The logical conclusion, one borne out by centuries of covert work, was that if you scratched a potential recruit’s guiltiest itch, he’d fall into your lap. It was just a question of wading through enough poison ivy to figure out what that itch was. For some people it was sex or money. For others it was the lure of intrigue, or the need to feel they were on the side of the angels, or the urge to prove an overbearing parent wrong by amounting to something…even in secret.

No one was immune. Everyone had something to prove or some illusion too sweet to surrender. Even the blessed ones—the ones like Gavi, who seemed to walk through the morass of human greed and pettiness without being tarnished by it—even they had their dumb blonde and their rented Ferrari.

“Not Gavi,” Cohen said.

“Even Gavi.”

“Not Gavi.”

“If you really believe that,” Didi said so smoothly that Cohen didn’t hear the trap spring until he was well and truly caught, “I’m giving you the chance to prove it.”

“And what guarantee do I have that you won’t throw him to the wolves again in the name of playing it safe?”

Instead of answering Didi bent to inspect the trunk of the nearest cedar of Lebanon. From inside the house Cohen heard the boisterous opening bars of a Chopin mazurka.

“The tree’s dying,” Didi said. He tore a piece of bark from the great trunk and rubbed it between his fingers until the red dust drifted down and settled on the garden path like a bloodstain. “There are worms in the wood. The tree surgeon wants to cut down this tree before the rot spreads to the others. It seems a terrible waste. My daughters grew up playing in this tree. I thought it would outlive me. But he says that if we wait too long the rot will spread and we’ll lose the entire grove. And one tree, however beloved, doesseem a small price to pay for the safety of all the rest.”
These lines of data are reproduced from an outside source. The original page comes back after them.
(** ** The pinch position, and instances of the theorems above *)

(** X22.  A pinch update does not zoom around the pinch center.  The handler
    calls [adjustPositionByZoom] with the center of the two pointers and
    then assigns [x] and [y] anew: with the bounds off the offsets are the
    cached offsets plus the movement of the pinch center since the pinch
    began, whatever the zoom request was. *)
Theorem pinch_position (d : dom) (ev e0 e1 : PointerEvent) (t : domPanZoom) :
  bounds (options t) = bounds_false ->
  replacePointer ev (evCache (pinch t)) = [e0; e1] ->
  x (pos (pointerMoveEvent d ev t))
  = xCache (pinch t)
    + (centerClientX (getTouchEventsCenter e0 e1)
       - centerClientX (touchEventsCenterCache (pinch t))) /\
  y (pos (pointerMoveEvent d ev t))
  = yCache (pinch t)
    + (centerClientY (getTouchEventsCenter e0 e1)
       - centerClientY (touchEventsCenterCache (pinch t))).
Proof.
  intros Hb Hc. unfold pointerMoveEvent.
  cbn [pinch with_pinch set_evCache evCache]. rewrite Hc.
  rewrite sanitizeZoom_num. cbv zeta.
  rewrite setPosition_free by exact Hb.
  split; reflexivity.
Qed.

Lemma pinch_position_witness :
  let t := pointerRun scenarioA (instanceAt freeOptions (lit 1) (lit 0) (lit 0))
             [pointerdown (finger 1 100 100); pointerdown (finger 2 200 100)] in
  x (pos (pointerMoveEvent scenarioA (finger 2 240 100) t))
  = xCache (pinch t)
    + (centerClientX (getTouchEventsCenter (finger 1 100 100) (finger 2 240 100))
       - centerClientX (touchEventsCenterCache (pinch t))).
Proof.
  cbv zeta.
  apply (proj1 (pinch_position scenarioA (finger 2 240 100)
                  (finger 1 100 100) (finger 2 240 100)
                  (pointerRun scenarioA
                     (instanceAt freeOptions (lit 1) (lit 0) (lit 0))
                     [pointerdown (finger 1 100 100);
                      pointerdown (finger 2 200 100)])
                  eq_refl eq_refl)).
Defined.

Lemma pointerRun_blockPanAgrees_witness :
  blockPanAgrees
    (pointerRun scenarioA (init scenarioA defaultOptions)
       [pointerdown (finger 1 100 100); pointerdown (finger 2 200 100);
        pointerdown (finger 3 300 100); pointerup (finger 2 200 100);
        pointerup (finger 1 100 100)]).
Proof.
  apply (pointerRun_blockPanAgrees scenarioA _ (init scenarioA defaultOptions)).
  reflexivity.
Defined.



(** * The remaining claims of the specification *)

(** ** Degenerate surfaces (C3) *)

Lemma zoomTo_NaN_request d z instant t :
  requestedZoom d z = NaN ->
  pos (zoomTo d z instant t) = {| zoom := NaN; x := NaN; y := NaN |}.
Proof.
  intros Hreq.
  assert (S : fst (sanitizeZoom d z t) = NaN).
  { rewrite sanitizeZoom_fst, Hreq. cbv zeta.
    cbn [nlt]. unfold ngt. rewrite nlt_NaN_r. reflexivity. }
  unfold zoomTo.
  destruct (sanitizeZoom d z t) as [z' t']. cbn [fst] in S.
  subst z'. rewrite setPosition_pos.
  unfold adjustPositionByZoom. cbv zeta.
  cbn [set_zoom set_xy with_pos pos zoom x y options].
  change ((NaN - zoom (pos t')) / zoom (pos t')) with NaN.
  rewrite !nmul_NaN_r, !nadd_NaN_r.
  destruct (bounds_enabled (bounds (options t'))); [|reflexivity].
  rewrite !fitAxis_NaN. reflexivity.
Qed.

Lemma percent_not_finite (a z : Qc) :
  isFinite (Fin a / (of_Z 0 * Fin z) * lit 100) = false.
Proof.
  unfold of_Z, lit, dec. cbn [nmul].
  assert (E0 : ofZ 0 = Q2Qc 0) by (apply Qc_is_canon; reflexivity).
  rewrite E0. replace (Q2Qc 0 * z)%Qc with (Q2Qc 0) by ring.
  cbn [ndiv]. change (Qceqb (Q2Qc 0) 0) with true. cbv iota.
  unfold inf_signed.
  destruct (Qceqb a 0); [reflexivity|].
  destruct (Qcltb 0 a); reflexivity.
Qed.

(** C3, as the program has it.  No operation looks at the size of a surface
    before it divides by it.  On a finite position, the percentage
    [getPanX()] returns for a content surface of width 0 is not a finite
    number, nor is the one [getPanY()] returns for a content surface of
    height 0.  When the viewport and the content both have width 0, or both
    height 0, [zoomTo] with a symbolic value stores NaN as zoom, [x] and
    [y], whatever the instance held, and [init] with a symbolic
    [initialZoom] stores a NaN zoom. *)
Theorem no_guard_on_empty_surfaces (d : dom) :
  (clientWidth (container d) = 0%Z ->
   forall (t : domPanZoom) (z px py : Qc),
     pos t = {| zoom := Fin z; x := Fin px; y := Fin py |} ->
     isFinite (getPanX d false t) = false) /\
  (clientHeight (container d) = 0%Z ->
   forall (t : domPanZoom) (z px py : Qc),
     pos t = {| zoom := Fin z; x := Fin px; y := Fin py |} ->
     isFinite (getPanY d false t) = false) /\
  ((clientWidth (wrapper d) = 0%Z /\ clientWidth (container d) = 0%Z) \/
   (clientHeight (wrapper d) = 0%Z /\ clientHeight (container d) = 0%Z) ->
   forall z : zoomValue,
     z = zoom_contain \/ z = zoom_cover ->
     (forall (t : domPanZoom) (instant : bool),
        pos (zoomTo d z instant t) = {| zoom := NaN; x := NaN; y := NaN |}) /\
     (forall o : Options,
        initialZoom o = z -> zoom (pos (init d o)) = NaN)).
Proof.
  refine (conj _ (conj _ _)).
  - intros Hw t z px py Hpos. unfold getPanX. cbv zeta.
    rewrite Hpos. cbn [zoom x]. unfold width. rewrite Hw.
    set (panX := of_Z (clientWidth (wrapper d)) * dec 1 2 + Fin px * lit (-1)
                 + (Fin z - lit 1) * (of_Z 0 * dec 1 2)).
    assert (E : exists a, panX = Fin a)
      by (subst panX; num_eval; eexists; reflexivity).
    destruct E as [a ->]. apply percent_not_finite.
  - intros Hh t z px py Hpos. unfold getPanY. cbv zeta.
    rewrite Hpos. cbn [zoom y]. unfold height. rewrite Hh.
    set (panY := of_Z (clientHeight (wrapper d)) * dec 1 2 + Fin py * lit (-1)
                 + (Fin z - lit 1) * (of_Z 0 * dec 1 2)).
    assert (E : exists a, panY = Fin a)
      by (subst panY; num_eval; eexists; reflexivity).
    destruct E as [a ->]. apply percent_not_finite.
  - intros Hd z Hz.
    assert (Hsym : z <> zoom_num (requestedZoom d z))
      by (destruct Hz as [-> | ->]; discriminate).
    pose proof (requestedZoom_hidden d z Hsym Hd) as Hreq.
    split.
    + intros t instant. apply zoomTo_NaN_request. exact Hreq.
    + intros o Ho. rewrite init_zoom, Ho, sanitizeZoom_fst, Hreq. cbv zeta.
      cbn [nlt]. unfold ngt. rewrite nlt_NaN_r. reflexivity.
Qed.
(** * The Locust load-test script of the card-fraud rule engine

    A shallow embedding of [load-testing/locustfile.py]: the values the
    script handles, the effects it performs (module-level token cache,
    printing, blocking HTTP calls, random draws, [sys.exit]) as a small
    resumption monad, and the script's functions written in that monad. *)

From Stdlib Require Import ZArith QArith String Ascii List Floats.
From Stdlib Require Uint63.
From stdpp Require Import gmap strings list pretty.

Set Warnings "-register-all,-inexact-float".
Local Open Scope Z_scope.

(** ** Python values

    The values [json.loads] can return, which are also the values the token
    cache and the f-strings of the script see.  [VNone] is Python's [None]. *)

Inductive pyval : Type :=
| VNone
| VBool (b : bool)
| VInt (n : Z)
| VFloat (f : float)
| VStr (s : string)
| VList (items : list pyval)
| VDict (items : list (string * pyval)).

(** [bool(v)], as used by [if token:]. *)
Definition truthy (v : pyval) : bool :=
  match v with
  | VNone => false
  | VBool b => b
  | VInt n => negb (n =? 0)
  | VFloat f => negb (PrimFloat.eqb f 0%float)
  | VStr s => negb (String.eqb s "")
  | VList l => match l with [] => false | _ => true end
  | VDict l => match l with [] => false | _ => true end
  end.

(** [v is not None]. *)
Definition is_not_None (v : pyval) : bool :=
  match v with VNone => false | _ => true end.

(** [type(v).__name__]. *)
Definition type_name (v : pyval) : string :=
  match v with
  | VNone => "NoneType"
  | VBool _ => "bool"
  | VInt _ => "int"
  | VFloat _ => "float"
  | VStr _ => "str"
  | VList _ => "list"
  | VDict _ => "dict"
  end.

(** [v == s] for a string literal [s]: only a [str] can be equal to it. *)
Definition eq_str (v : pyval) (s : string) : bool :=
  match v with VStr t => String.eqb t s | _ => false end.

(** [v in (s1, s2, ...)] for a tuple of string literals. *)
Definition in_strs (v : pyval) (ss : list string) : bool :=
  existsb (eq_str v) ss.

(** Lookup in the items of a [dict]. *)
Fixpoint assoc (k : string) (items : list (string * pyval)) : option pyval :=
  match items with
  | [] => None
  | (k', v) :: rest => if String.eqb k k' then Some v else assoc k rest
  end.

(** ** Strings *)

(** [c.lower()] on one character: the ASCII capitals are mapped to their
    small letters, every other byte is left as it is. *)
Definition lower_ascii (c : ascii) : ascii :=
  let n := N_of_ascii c in
  if ((65 <=? n) && (n <=? 90))%N then ascii_of_N (n + 32) else c.

(** [s.lower()]. *)
Fixpoint lower (s : string) : string :=
  match s with
  | EmptyString => EmptyString
  | String c s' => String (lower_ascii c) (lower s')
  end.

(** [s in (s1, s2, ...)] for strings. *)
Definition str_in (s : string) (ss : list string) : bool :=
  existsb (String.eqb s) ss.

(** [s.startswith(p)]. *)
Definition startswith (s p : string) : bool := String.prefix p s.

(** [s[:n]]. *)
Definition upto (n : nat) (s : string) : string := substring 0 n s.

(** [c * n] for a one-character string. *)
Fixpoint repeat_char (c : ascii) (n : nat) : string :=
  match n with O => EmptyString | S n' => String c (repeat_char c n') end.

(** [f"{i:04d}"] and the like: decimal digits, zero-padded on the left. *)
Definition zero_pad (width : nat) (i : nat) : string :=
  let d := pretty i in
  repeat_char "0" (width - String.length d) +:+ d.

Definition hex_digit (n : N) : ascii :=
  nth (N.to_nat n)
    ["0"; "1"; "2"; "3"; "4"; "5"; "6"; "7"; "8"; "9";
     "a"; "b"; "c"; "d"; "e"; "f"]%char "0"%char.

(** ['%0{width}x' % n] for [n] below [16 ^ width]. *)
Fixpoint hex_fixed (width : nat) (n : N) : string :=
  match width with
  | O => EmptyString
  | S w => hex_fixed w (n / 16) +:+ String (hex_digit (n mod 16)) EmptyString
  end.

(** ** Request payloads

    The generators return dict literals with a fixed set of keys; they are
    records here, one field per key.  Amounts are Python floats, that is
    binary64 numbers: Rocq's primitive [float]. *)

Record auth_request := {
  transaction_id : string;
  card_hash : string;
  amount : float;
  currency : string;
  country_code : string;
  merchant_id : string;
  merchant_name : string;
  merchant_category : string;
  merchant_category_code : string;
  card_present : bool;
  transaction_type : string;
  entry_mode : string;
  ip_address : string;
  device_id : string;
  card_network : string;
  card_bin : string
}.

Record monitoring_request := {
  m_transaction_id : string;
  m_card_hash : string;
  m_amount : float;
  m_currency : string;
  m_country_code : string;
  m_merchant_id : string;
  m_merchant_category_code : string;
  m_decision : string
}.

Inductive payload :=
| AuthPayload (p : auth_request)
| MonitoringPayload (p : monitoring_request).

(** ** What the script exchanges with the outside *)

(** Exceptions (subclasses of [Exception]) that carry a message only.
    [OtherError] stands for any class the script does not tell apart
    (a refused connection, a timeout, an [http.client.IncompleteRead]). *)
Inductive error :=
| UnicodeDecodeError (msg : string)
| JSONDecodeError (msg : string)
| ValueError (msg : string)
| RecursionError (msg : string)
| AttributeError (msg : string)
| IndexError (msg : string)
| LocustError (msg : string)
| OtherError (msg : string).
(** * House-design tool: calculation functions and design-state handlers

    A shallow embedding of the calculation functions and of the
    design-state handlers of the interactive house-design editor, with
    the properties its specification states about them.

    Numbers.  Every quantity of the editor is a JavaScript [number], a
    binary64 floating-point value.  The geometry of the editor lives on
    the 0.5 m grid of the drawing surface, where sums and products are
    computed without rounding; it is modelled with exact rationals ([Q])
    and exact arithmetic.  [Math.sqrt] only occurs in comparisons of a
    distance with a positive constant, which are modelled on the squared
    distance.  The one function that needs a cosine,
    [roofAreaFromBounds], is modelled over the real numbers.  The cost
    estimator takes ceilings of sums of products of arbitrary lengths,
    which rounding does change: it is modelled twice, in binary64
    ([EstimatorDouble]) for what it returns, and over the rationals
    ([Estimator]) for the inequalities and the sums that hold of both.

    Identifiers.  [generateId()] draws a random string; the handlers
    below take the drawn identifier as an extra argument. *)

From Stdlib Require Import QArith Qround Qabs Qminmax ZArith List Bool.
From Stdlib Require Import String Lia ListSet PeanoNat Permutation.
From Stdlib Require Reals Lra Qreals Floats.
Import ListNotations.

Local Open Scope Q_scope.

(** ** JavaScript numbers and [Math] *)

Abbreviation number := Q (only parsing).

(** [Math.round]: nearest integer, ties towards plus infinity. *)
Definition Math_round (x : number) : number := inject_Z (Qfloor (x + (1 # 2))).

Definition Math_ceil (x : number) : number := inject_Z (Qceiling x).

Definition Math_abs (x : number) : number := Qabs x.

Definition Math_max (a b : number) : number := Qmax a b.

Definition Math_min (a b : number) : number := Qmin a b.

(** [a <= b] and [a < b] as the tests of the code. *)
Definition leb (a b : number) : bool := Qle_bool a b.

Definition ltb (a b : number) : bool := negb (Qle_bool b a).

(** [numbers.reduce((s, v) => s + v, 0)], the sum the specification
    writes with a sigma. *)
Definition sumQ (l : list number) : number := fold_right Qplus 0 l.

(** ** The cost estimator *)

Module Estimator.

Record Wall := mkWall { length : number; height : number }.

Record Rates := mkRates {
  hollowblock_per_piece : number;
  hollowblock_size_sqm : number;
  cement_bag_per_sqm : number;
  cement_price_per_bag : number;
  rebar_price_per_kg : number;
  labor_per_sqm : number;
  roof_price_per_sqm : number
}.

Definition rates : Rates :=
  {| hollowblock_per_piece := 15;
     hollowblock_size_sqm := 8 # 100;
     cement_bag_per_sqm := 45 # 100;
     cement_price_per_bag := 270;
     rebar_price_per_kg := 75;
     labor_per_sqm := 380;
     roof_price_per_sqm := 150 |}.

Record Results := mkResults {
  totalWallArea : number;
  hollowblock_count : number;
  cement_bags : number;
  rebar_cost : number;
  material_cost : number;
  labor_cost : number;
  total_cost : number
}.

Definition wallArea (length height : number) : number := length * height.

(** The assignments [results.f = v] and [results.f += v] of the code. *)
Definition set_totalWallArea (r : Results) (v : number) : Results :=
  mkResults v (hollowblock_count r) (cement_bags r) (rebar_cost r)
            (material_cost r) (labor_cost r) (total_cost r).

Definition set_hollowblock_count (r : Results) (v : number) : Results :=
  mkResults (totalWallArea r) v (cement_bags r) (rebar_cost r)
            (material_cost r) (labor_cost r) (total_cost r).

Definition set_cement_bags (r : Results) (v : number) : Results :=
  mkResults (totalWallArea r) (hollowblock_count r) v (rebar_cost r)
            (material_cost r) (labor_cost r) (total_cost r).

Definition set_rebar_cost (r : Results) (v : number) : Results :=
  mkResults (totalWallArea r) (hollowblock_count r) (cement_bags r) v
            (material_cost r) (labor_cost r) (total_cost r).

Definition set_material_cost (r : Results) (v : number) : Results :=
  mkResults (totalWallArea r) (hollowblock_count r) (cement_bags r)
            (rebar_cost r) v (labor_cost r) (total_cost r).

Definition set_labor_cost (r : Results) (v : number) : Results :=
  mkResults (totalWallArea r) (hollowblock_count r) (cement_bags r)
            (rebar_cost r) (material_cost r) v (total_cost r).

Definition set_total_cost (r : Results) (v : number) : Results :=
  mkResults (totalWallArea r) (hollowblock_count r) (cement_bags r)
            (rebar_cost r) (material_cost r) (labor_cost r) v.

Definition estimateMaterials (walls : list Wall) (roofArea : number)
  (config : Rates) : Results :=
  let results := mkResults 0 0 0 0 0 0 0 in
  (* for (const w of walls) results.totalWallArea += wallArea(...) *)
  let results :=
    fold_left
      (fun r w =>
         let area := wallArea (length w) (height w) in
         set_totalWallArea r (totalWallArea r + area))
      walls results in
  let results :=
    set_hollowblock_count results
      (Math_ceil (totalWallArea results / hollowblock_size_sqm config)) in
  let results :=
    set_material_cost results
      (material_cost results
       + hollowblock_count results * hollowblock_per_piece config) in
  let results :=
    set_cement_bags results
      (Math_ceil (totalWallArea results * cement_bag_per_sqm config)) in
  let results :=
    set_material_cost results
      (material_cost results
       + cement_bags results * cement_price_per_bag config) in
  let totalPerimeter := fold_left (fun s w => s + length w) walls 0 in
  let assumedRebarKg := totalPerimeter * 2 in
  let results :=
    set_rebar_cost results (assumedRebarKg * rebar_price_per_kg config) in
  let results :=
    set_material_cost results (material_cost results + rebar_cost results) in
  let results :=
    set_labor_cost results (totalWallArea results * labor_per_sqm config) in
  let roof_material_est := roofArea * roof_price_per_sqm config in
  let results :=
    set_material_cost results (material_cost results + roof_material_est) in
  set_total_cost results
    (Math_round (material_cost results + labor_cost results)).

End Estimator.

(** ** The cost estimator in binary64 *)

Module EstimatorDouble.
Import Floats.
Local Open Scope float_scope.
Local Set Warnings "-inexact-float".

(** The float of an integer; exact up to 2^53. *)
Definition ofZ (k : Z) : float :=
  if (k <? 0)%Z then - of_uint63 (Uint63.of_Z (- k))
  else of_uint63 (Uint63.of_Z k).

(** [Math.ceil]: the least integer not below the value, as a float;
    zeros, infinities and NaN are returned as they are, and a value in
    (-1, 0) gives -0.  A finite float is [m * 2^e] up to its sign, and an
    integer when [e] is not negative. *)
Definition Math_ceil (v : float) : float :=
  match Prim2SF v with
  | S754_finite s m e =>
      if (0 <=? e)%Z then v
      else
        let d := (2 ^ (- e))%Z in
        if s then - ofZ (Z.pos m / d)
        else ofZ ((Z.pos m + d - 1) / d)
  | _ => v
  end.

(** [Math.round]: the nearest integer, ties towards plus infinity, as a
    float; a value in [-0.5, 0) gives -0. *)
Definition Math_round (v : float) : float :=
  match Prim2SF v with
  | S754_finite s m e =>
      if (0 <=? e)%Z then v
      else
        let d := (2 ^ (- e))%Z in
        if s then
          let k := ((d - 2 * Z.pos m) / (2 * d))%Z in
          if (k =? 0)%Z then (- 0) else ofZ k
        else ofZ ((2 * Z.pos m + d) / (2 * d))
  | _ => v
  end.

Record Wall := mkWall { length : float; height : float }.

Record Rates := mkRates {
  hollowblock_per_piece : float;
  hollowblock_size_sqm : float;
  cement_bag_per_sqm : float;
  cement_price_per_bag : float;
  rebar_price_per_kg : float;
  labor_per_sqm : float;
  roof_price_per_sqm : float
}.

Definition rates : Rates :=
  {| hollowblock_per_piece := 15;
     hollowblock_size_sqm := 0.08;
     cement_bag_per_sqm := 0.45;
     cement_price_per_bag := 270;
     rebar_price_per_kg := 75;
     labor_per_sqm := 380;
     roof_price_per_sqm := 150 |}.

Record Results := mkResults {
  totalWallArea : float;
  hollowblock_count : float;
  cement_bags : float;
  rebar_cost : float;
  material_cost : float;
  labor_cost : float;
  total_cost : float
}.

Definition wallArea (length height : float) : float := length * height.

(** The assignments [results.f = v] and [results.f += v] of the code. *)
Definition set_totalWallArea (r : Results) (v : float) : Results :=
  mkResults v (hollowblock_count r) (cement_bags r) (rebar_cost r)
            (material_cost r) (labor_cost r) (total_cost r).

Definition set_hollowblock_count (r : Results) (v : float) : Results :=
  mkResults (totalWallArea r) v (cement_bags r) (rebar_cost r)
            (material_cost r) (labor_cost r) (total_cost r).

Definition set_cement_bags (r : Results) (v : float) : Results :=
  mkResults (totalWallArea r) (hollowblock_count r) v (rebar_cost r)
            (material_cost r) (labor_cost r) (total_cost r).

Definition set_rebar_cost (r : Results) (v : float) : Results :=
  mkResults (totalWallArea r) (hollowblock_count r) (cement_bags r) v
            (material_cost r) (labor_cost r) (total_cost r).

Definition set_material_cost (r : Results) (v : float) : Results :=
  mkResults (totalWallArea r) (hollowblock_count r) (cement_bags r)
            (rebar_cost r) v (labor_cost r) (total_cost r).

Definition set_labor_cost (r : Results) (v : float) : Results :=
  mkResults (totalWallArea r) (hollowblock_count r) (cement_bags r)
            (rebar_cost r) (material_cost r) v (total_cost r).

Definition set_total_cost (r : Results) (v : float) : Results :=
  mkResults (totalWallArea r) (hollowblock_count r) (cement_bags r)
            (rebar_cost r) (material_cost r) (labor_cost r) v.

Definition estimateMaterials (walls : list Wall) (roofArea : float)
  (config : Rates) : Results :=
  let results := mkResults 0 0 0 0 0 0 0 in
  (* for (const w of walls) results.totalWallArea += wallArea(...) *)
  let results :=
    fold_left
      (fun r w =>
         let area := wallArea (length w) (height w) in
         set_totalWallArea r (totalWallArea r + area))
      walls results in
  let results :=
    set_hollowblock_count results
      (Math_ceil (totalWallArea results / hollowblock_size_sqm config)) in
  let results :=
    set_material_cost results
      (material_cost results
       + hollowblock_count results * hollowblock_per_piece config) in
  let results :=
    set_cement_bags results
      (Math_ceil (totalWallArea results * cement_bag_per_sqm config)) in
  let results :=
    set_material_cost results
      (material_cost results
       + cement_bags results * cement_price_per_bag config) in
  let totalPerimeter := fold_left (fun s w => s + length w) walls 0 in
  let assumedRebarKg := totalPerimeter * 2 in
  let results :=
    set_rebar_cost results (assumedRebarKg * rebar_price_per_kg config) in
  let results :=
    set_material_cost results (material_cost results + rebar_cost results) in
  let results :=
    set_labor_cost results (totalWallArea results * labor_per_sqm config) in
  let roof_material_est := roofArea * roof_price_per_sqm config in
  let results :=
    set_material_cost results (material_cost results + roof_material_est) in
  set_total_cost results
    (Math_round (material_cost results + labor_cost results)).

End EstimatorDouble.

(** ** The gabled roof area *)

Module RoofArea.
Import Reals.
Local Open Scope R_scope.

Record Bounds := mkBounds { minX : R; maxX : R; minZ : R; maxZ : R }.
They left through the garage, just like they’d come in.

As he stepped into Didi’s car for the drive home, Cohen turned back and saw Li and Ash standing together in the hallway. Ash was stooping, her sleek head bent over Li’s to whisper in the smaller woman’s ear. Li stood there like the rock she was, arms crossed over her chest, brow knit, lips pursed, nodding intently.

“What was that about?” Cohen asked when she was settled in the car next to him.

“Nothing. She was Mossad liaison to UNSec for three years. Just asking me about some mutual friends.”

But in the silence behind the words he felt her mind flinch away from his, and he tasted the bittersweet taint of a guilty secret.